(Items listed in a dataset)
Lemma store_get_put_ne k k' v s :
  k' <> k -> store_get k' (store_put k v s) = store_get k' s.
Proof.
  intros Hne. induction s as [|[k0 v0] s IH]; simpl.
  - now rewrite jeqb_neq.
  - destruct (jcompare k k0) eqn:E; simpl.
    + apply jcompare_eq in E as <-. now rewrite !jeqb_neq.
    + now rewrite (jeqb_neq k' k).
    + now rewrite IH.
Qed.

(** The keys after a [put]: the written key and the keys before. *)
Lemma store_put_keys k v s k' :
  In k' (List.map fst (store_put k v s)) <-> k' = k \/ In k' (List.map fst s).
Proof.
  induction s as [|[k0 v0] s IH]; simpl.
  - intuition.
  - destruct (jcompare k k0) eqn:E; simpl.
    + apply jcompare_eq in E as <-. intuition.
    + intuition.
    + rewrite IH. intuition.
Qed.

Lemma store_put_ok k v s : store_ok s -> store_ok (store_put k v s).
Proof.
  unfold store_ok. induction s as [|[k0 v0] s IH]; simpl; intros Hs.
  - repeat constructor.
  - apply StronglySorted_inv in Hs as [Hs H0].
    destruct (jcompare k k0) eqn:E; simpl.
    + apply jcompare_eq in E as <-. now constructor.
    + constructor.
      * now constructor.
      * constructor; [exact E|].
        eapply List.Forall_impl; [|exact H0].
        intros a Ha. now apply (jlt_trans k k0 a).
    + constructor; [now apply IH|].
      apply List.Forall_forall. intros a Ha.
      apply store_put_keys in Ha as [->|Ha].
      * now apply jcompare_gt_lt.
      * rewrite List.Forall_forall in H0. now apply H0.
Qed.

(** At most one record for a key. *)
Lemma store_ok_NoDup s : store_ok s -> List.NoDup (List.map fst s).
Proof.
  unfold store_ok. induction 1 as [|a l Hl IH Ha]; constructor; auto.
  intros Hin. rewrite List.Forall_forall in Ha.
  now apply Ha, jlt_irrefl in Hin.
Qed.
(** * Products API (Express server, [assignment/server.js])

    A shallow embedding of the request pipeline of [server.js]: the
    middleware ([logger], [apiKeyMiddleware], [validateProduct]), the route
    table in registration order, the handlers and the global error handler,
    together with the fragments of the JavaScript run time they rely on
    (truthiness, [typeof], [ToNumber], [parseFloat], [parseInt],
    [String.prototype.toLowerCase] / [includes], [Array.prototype.slice] and
    the key order of ordinary objects).

    Modelling conventions.
    - Numbers: a finite number is a rational, next to [NaN] and the two
      infinities.  Reading a decimal literal, adding prices and dividing
      their sum round to binary64 (to nearest, ties to even, overflow to an
      infinity); counts are integers far below [2^53] and are added
      exactly.  The sign of zero is not represented.
    - Strings are sequences of 8-bit characters; case conversion acts on the
      letters A-Z.
    - A JSON array or object occurring where the code expects a scalar is
      represented by the string its conversion to a primitive yields, or by
      [VOpaque] when that conversion throws.
    - The path of a request is the list of its segments; a trailing slash
      leaves an empty last segment.
    - [console] output and response headers are not part of the state. *)

From Stdlib Require Import List String Ascii Bool ZArith NArith QArith Lia Sorted.
From Stdlib Require Qcanon DecimalString.
Import ListNotations.
(** [for i in range(1, len(sentences))], [prev] being [sentences[i - 1]]. *)
Fixpoint connect_all (prev : string) (sentences : list string)
  (enhanced : list string) (issues : list Edit) : list string * list Edit :=
  match sentences with
  | [] => (enhanced, issues)
  | curr :: sentences' =>
      let '(enhanced, new_issues) := connect prev curr enhanced in
      connect_all curr sentences' enhanced (issues ++ new_issues)%list
  end.

Section Stage.
Variable nlp : Annotator.

Definition correct (text : string) : StageResult :=
  if String.eqb (strip text) "" then
    {| corrected_text := Some text; issues_found := Some [];
       confidence := None; dominant_tense := None |}
  else
    let doc := nlp text in
    match map strip (sents doc) with
    | first :: (_ :: _) as others =>
        let '(enhanced, issues) := connect_all first others [first] [] in
        let result := _fix_spacing (join "" enhanced) in
        {| corrected_text := Some result; issues_found := Some issues;
           confidence := Some (match issues with [] => 1%float | _ => 0.99%float end);
           dominant_tense := None |}
    | _ =>
        {| corrected_text := Some text; issues_found := Some [];
           confidence := Some 1%float; dominant_tense := None |}
    end.

End Stage.
End Conjunctions.

(** ** Phase 10: article usage (phase10_articles.py) *)

Module Articles.
Import PyStr Re.

Definition ZERO_ARTICLE : list string :=
  ["home"; "school"; "college"; "work"; "bed"; "church";
   "prison"; "hospital"; "market"; "town"; "breakfast";
   "lunch"; "dinner"; "class"; "court"; "parliament"].
Definition THE_NOUNS : list string :=
  ["sun"; "moon"; "earth"; "world"; "internet"; "government";
   "sky"; "sea"; "ocean"; "president"; "prime minister"].
Definition A_BEFORE_U : list string :=
  ["university"; "user"; "unit"; "ukulele"; "unique"; "uniform"; "european"; "useful"].
Definition AN_BEFORE_H : list string := ["hour"; "honest"; "honour"; "heir"; "honor"].
Definition UNCOUNTABLES : list string :=
  ["information"; "advice"; "water"; "money"; "music"; "equipment"; "knowledge"].

(** [^[A-Z]{2,}$]. *)
Definition acronym_re : regex := Cat Bol (Cat (AtLeast2 (Cls char_isupper)) Eol).
(** [^[aeiou]]. *)
Definition vowel_re : regex := Cat Bol (OneOf "aeiou").
(** [^h(our|onest|onour|onor|eir)]. *)
Definition silent_h_re : regex :=
  Cat Bol (Cat (Chr "h") (Alts [Lit "our"; Lit "onest"; Lit "onour"; Lit "onor"; Lit "eir"])).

# [WHAT TO PRODUCE]
Repeat exactly the lines from the one containing "(** [^[aeiou]]. *)" to the end of the records.

# [ANSWER TO THE PROBLEM]
(** [^[aeiou]]. *)
Definition vowel_re : regex := Cat Bol (OneOf "aeiou").
(** [^h(our|onest|onour|onor|eir)]. *)
Definition silent_h_re : regex :=
  Cat Bol (Cat (Chr "h") (Alts [Lit "our"; Lit "onest"; Lit "onour"; Lit "onor"; Lit "eir"])).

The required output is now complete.